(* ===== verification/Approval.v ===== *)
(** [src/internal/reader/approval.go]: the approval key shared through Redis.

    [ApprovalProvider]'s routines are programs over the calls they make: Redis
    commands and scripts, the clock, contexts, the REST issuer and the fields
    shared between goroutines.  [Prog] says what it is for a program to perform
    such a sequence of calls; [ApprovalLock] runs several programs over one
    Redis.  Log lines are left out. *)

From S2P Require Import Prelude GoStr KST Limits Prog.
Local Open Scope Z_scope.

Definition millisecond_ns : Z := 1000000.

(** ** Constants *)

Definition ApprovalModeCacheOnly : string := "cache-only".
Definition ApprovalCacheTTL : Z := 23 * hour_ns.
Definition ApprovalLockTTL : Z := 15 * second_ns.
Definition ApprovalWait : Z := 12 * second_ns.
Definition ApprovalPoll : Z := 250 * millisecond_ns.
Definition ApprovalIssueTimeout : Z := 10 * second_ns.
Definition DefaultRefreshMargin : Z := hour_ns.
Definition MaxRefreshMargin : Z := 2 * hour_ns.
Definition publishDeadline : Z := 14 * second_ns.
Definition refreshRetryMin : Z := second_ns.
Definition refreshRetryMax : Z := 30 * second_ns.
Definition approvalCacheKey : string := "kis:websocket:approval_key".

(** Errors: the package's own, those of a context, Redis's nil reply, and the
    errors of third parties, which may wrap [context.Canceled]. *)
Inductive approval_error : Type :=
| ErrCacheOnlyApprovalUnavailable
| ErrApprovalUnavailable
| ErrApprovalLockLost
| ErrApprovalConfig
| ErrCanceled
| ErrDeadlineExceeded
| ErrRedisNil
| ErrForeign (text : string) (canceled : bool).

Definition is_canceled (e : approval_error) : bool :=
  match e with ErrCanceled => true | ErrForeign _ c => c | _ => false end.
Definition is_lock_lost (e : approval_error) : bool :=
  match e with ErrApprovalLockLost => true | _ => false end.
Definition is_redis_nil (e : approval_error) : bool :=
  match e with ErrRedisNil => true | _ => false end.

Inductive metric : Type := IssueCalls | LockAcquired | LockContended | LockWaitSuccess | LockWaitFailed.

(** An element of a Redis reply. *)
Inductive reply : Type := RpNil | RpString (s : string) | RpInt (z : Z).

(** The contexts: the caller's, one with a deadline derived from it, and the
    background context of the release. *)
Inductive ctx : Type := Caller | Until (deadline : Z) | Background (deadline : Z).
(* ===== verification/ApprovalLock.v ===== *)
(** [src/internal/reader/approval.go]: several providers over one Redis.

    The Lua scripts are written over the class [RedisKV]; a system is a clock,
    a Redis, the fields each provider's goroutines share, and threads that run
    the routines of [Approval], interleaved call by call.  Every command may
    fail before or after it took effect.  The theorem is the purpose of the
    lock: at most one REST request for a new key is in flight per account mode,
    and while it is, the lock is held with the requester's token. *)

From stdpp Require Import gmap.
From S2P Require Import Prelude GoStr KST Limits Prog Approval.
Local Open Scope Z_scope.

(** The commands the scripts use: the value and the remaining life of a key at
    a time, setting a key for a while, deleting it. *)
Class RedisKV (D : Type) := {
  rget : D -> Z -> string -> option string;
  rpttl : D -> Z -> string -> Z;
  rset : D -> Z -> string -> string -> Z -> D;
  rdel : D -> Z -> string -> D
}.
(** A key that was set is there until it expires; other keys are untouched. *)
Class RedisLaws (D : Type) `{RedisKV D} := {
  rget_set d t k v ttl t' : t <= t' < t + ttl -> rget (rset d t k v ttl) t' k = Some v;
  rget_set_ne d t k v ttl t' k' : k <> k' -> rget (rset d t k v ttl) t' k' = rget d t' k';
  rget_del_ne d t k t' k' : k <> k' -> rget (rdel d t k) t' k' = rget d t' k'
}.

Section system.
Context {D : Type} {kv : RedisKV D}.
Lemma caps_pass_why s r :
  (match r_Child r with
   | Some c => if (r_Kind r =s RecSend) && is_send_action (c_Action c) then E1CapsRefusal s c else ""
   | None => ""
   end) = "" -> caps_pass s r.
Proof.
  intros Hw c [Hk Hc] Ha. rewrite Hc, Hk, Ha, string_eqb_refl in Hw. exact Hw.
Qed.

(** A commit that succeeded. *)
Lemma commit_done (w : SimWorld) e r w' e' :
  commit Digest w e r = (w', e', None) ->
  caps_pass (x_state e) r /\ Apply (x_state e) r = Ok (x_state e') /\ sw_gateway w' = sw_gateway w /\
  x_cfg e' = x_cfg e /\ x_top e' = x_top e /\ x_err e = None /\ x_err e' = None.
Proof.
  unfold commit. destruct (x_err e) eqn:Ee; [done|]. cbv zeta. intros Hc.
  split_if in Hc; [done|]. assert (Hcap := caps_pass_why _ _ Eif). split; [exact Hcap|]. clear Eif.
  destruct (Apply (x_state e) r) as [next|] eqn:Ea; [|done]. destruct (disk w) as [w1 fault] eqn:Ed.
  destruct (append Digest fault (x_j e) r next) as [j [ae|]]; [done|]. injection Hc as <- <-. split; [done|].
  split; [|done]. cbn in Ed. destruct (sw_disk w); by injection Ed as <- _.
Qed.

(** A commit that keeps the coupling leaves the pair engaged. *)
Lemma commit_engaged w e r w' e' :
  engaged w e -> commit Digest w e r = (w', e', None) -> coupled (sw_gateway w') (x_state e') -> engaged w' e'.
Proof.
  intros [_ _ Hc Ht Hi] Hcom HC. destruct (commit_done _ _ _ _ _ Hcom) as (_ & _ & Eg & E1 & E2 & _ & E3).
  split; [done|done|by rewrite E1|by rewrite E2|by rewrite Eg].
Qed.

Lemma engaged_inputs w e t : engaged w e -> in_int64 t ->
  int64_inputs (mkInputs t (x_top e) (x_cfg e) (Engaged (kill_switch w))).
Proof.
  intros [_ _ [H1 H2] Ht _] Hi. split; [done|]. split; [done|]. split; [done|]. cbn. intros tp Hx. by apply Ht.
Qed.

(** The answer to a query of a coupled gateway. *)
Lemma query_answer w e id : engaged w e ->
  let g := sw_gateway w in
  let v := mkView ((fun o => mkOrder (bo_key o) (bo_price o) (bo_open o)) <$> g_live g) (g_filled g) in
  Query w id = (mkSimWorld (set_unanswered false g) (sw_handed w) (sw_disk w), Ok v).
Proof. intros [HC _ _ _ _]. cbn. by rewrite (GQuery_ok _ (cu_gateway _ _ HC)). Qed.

### Task to complete:
Return the listing word for word.

### Task solution:
(* ===== verification/Approval.v ===== *)
(** [src/internal/reader/approval.go]: the approval key shared through Redis.

    [ApprovalProvider]'s routines are programs over the calls they make: Redis
    commands and scripts, the clock, contexts, the REST issuer and the fields
    shared between goroutines.  [Prog] says what it is for a program to perform
    such a sequence of calls; [ApprovalLock] runs several programs over one
    Redis.  Log lines are left out. *)

From S2P Require Import Prelude GoStr KST Limits Prog.
Local Open Scope Z_scope.

Definition millisecond_ns : Z := 1000000.

(** ** Constants *)

Definition ApprovalModeCacheOnly : string := "cache-only".
Definition ApprovalCacheTTL : Z := 23 * hour_ns.
Definition ApprovalLockTTL : Z := 15 * second_ns.
Definition ApprovalWait : Z := 12 * second_ns.
Definition ApprovalPoll : Z := 250 * millisecond_ns.
Definition ApprovalIssueTimeout : Z := 10 * second_ns.
Definition DefaultRefreshMargin : Z := hour_ns.
Definition MaxRefreshMargin : Z := 2 * hour_ns.
Definition publishDeadline : Z := 14 * second_ns.
Definition refreshRetryMin : Z := second_ns.
Definition refreshRetryMax : Z := 30 * second_ns.
Definition approvalCacheKey : string := "kis:websocket:approval_key".

(** Errors: the package's own, those of a context, Redis's nil reply, and the
    errors of third parties, which may wrap [context.Canceled]. *)
Inductive approval_error : Type :=
| ErrCacheOnlyApprovalUnavailable
| ErrApprovalUnavailable
| ErrApprovalLockLost
| ErrApprovalConfig
| ErrCanceled
| ErrDeadlineExceeded
| ErrRedisNil
| ErrForeign (text : string) (canceled : bool).

Definition is_canceled (e : approval_error) : bool :=
  match e with ErrCanceled => true | ErrForeign _ c => c | _ => false end.
Definition is_lock_lost (e : approval_error) : bool :=
  match e with ErrApprovalLockLost => true | _ => false end.
Definition is_redis_nil (e : approval_error) : bool :=
  match e with ErrRedisNil => true | _ => false end.

Inductive metric : Type := IssueCalls | LockAcquired | LockContended | LockWaitSuccess | LockWaitFailed.

(** An element of a Redis reply. *)
Inductive reply : Type := RpNil | RpString (s : string) | RpInt (z : Z).

(** The contexts: the caller's, one with a deadline derived from it, and the
    background context of the release. *)
Inductive ctx : Type := Caller | Until (deadline : Z) | Background (deadline : Z).
(* ===== verification/ApprovalLock.v ===== *)
(** [src/internal/reader/approval.go]: several providers over one Redis.

    The Lua scripts are written over the class [RedisKV]; a system is a clock,
    a Redis, the fields each provider's goroutines share, and threads that run
    the routines of [Approval], interleaved call by call.  Every command may
    fail before or after it took effect.  The theorem is the purpose of the
    lock: at most one REST request for a new key is in flight per account mode,
    and while it is, the lock is held with the requester's token. *)

From stdpp Require Import gmap.
From S2P Require Import Prelude GoStr KST Limits Prog Approval.
Local Open Scope Z_scope.

(** The commands the scripts use: the value and the remaining life of a key at
    a time, setting a key for a while, deleting it. *)
Class RedisKV (D : Type) := {
  rget : D -> Z -> string -> option string;
  rpttl : D -> Z -> string -> Z;
  rset : D -> Z -> string -> string -> Z -> D;
  rdel : D -> Z -> string -> D
}.
(** A key that was set is there until it expires; other keys are untouched. *)
Class RedisLaws (D : Type) `{RedisKV D} := {
  rget_set d t k v ttl t' : t <= t' < t + ttl -> rget (rset d t k v ttl) t' k = Some v;
  rget_set_ne d t k v ttl t' k' : k <> k' -> rget (rset d t k v ttl) t' k' = rget d t' k';
  rget_del_ne d t k t' k' : k <> k' -> rget (rdel d t k) t' k' = rget d t' k'
}.

Section system.
Context {D : Type} {kv : RedisKV D}.
Lemma caps_pass_why s r :
  (match r_Child r with
   | Some c => if (r_Kind r =s RecSend) && is_send_action (c_Action c) then E1CapsRefusal s c else ""
   | None => ""
   end) = "" -> caps_pass s r.
Proof.
  intros Hw c [Hk Hc] Ha. rewrite Hc, Hk, Ha, string_eqb_refl in Hw. exact Hw.
Qed.

(** A commit that succeeded. *)
Lemma commit_done (w : SimWorld) e r w' e' :
  commit Digest w e r = (w', e', None) ->
  caps_pass (x_state e) r /\ Apply (x_state e) r = Ok (x_state e') /\ sw_gateway w' = sw_gateway w /\
  x_cfg e' = x_cfg e /\ x_top e' = x_top e /\ x_err e = None /\ x_err e' = None.
Proof.
  unfold commit. destruct (x_err e) eqn:Ee; [done|]. cbv zeta. intros Hc.
  split_if in Hc; [done|]. assert (Hcap := caps_pass_why _ _ Eif). split; [exact Hcap|]. clear Eif.
  destruct (Apply (x_state e) r) as [next|] eqn:Ea; [|done]. destruct (disk w) as [w1 fault] eqn:Ed.
  destruct (append Digest fault (x_j e) r next) as [j [ae|]]; [done|]. injection Hc as <- <-. split; [done|].
  split; [|done]. cbn in Ed. destruct (sw_disk w); by injection Ed as <- _.
Qed.

(** A commit that keeps the coupling leaves the pair engaged. *)
Lemma commit_engaged w e r w' e' :
  engaged w e -> commit Digest w e r = (w', e', None) -> coupled (sw_gateway w') (x_state e') -> engaged w' e'.
Proof.
  intros [_ _ Hc Ht Hi] Hcom HC. destruct (commit_done _ _ _ _ _ Hcom) as (_ & _ & Eg & E1 & E2 & _ & E3).
  split; [done|done|by rewrite E1|by rewrite E2|by rewrite Eg].
Qed.

Lemma engaged_inputs w e t : engaged w e -> in_int64 t ->
  int64_inputs (mkInputs t (x_top e) (x_cfg e) (Engaged (kill_switch w))).
Proof.
  intros [_ _ [H1 H2] Ht _] Hi. split; [done|]. split; [done|]. split; [done|]. cbn. intros tp Hx. by apply Ht.
Qed.

(** The answer to a query of a coupled gateway. *)
Lemma query_answer w e id : engaged w e ->
  let g := sw_gateway w in
  let v := mkView ((fun o => mkOrder (bo_key o) (bo_price o) (bo_open o)) <$> g_live g) (g_filled g) in
  Query w id = (mkSimWorld (set_unanswered false g) (sw_handed w) (sw_disk w), Ok v).
Proof. intros [HC _ _ _ _]. cbn. by rewrite (GQuery_ok _ (cu_gateway _ _ HC)). Qed.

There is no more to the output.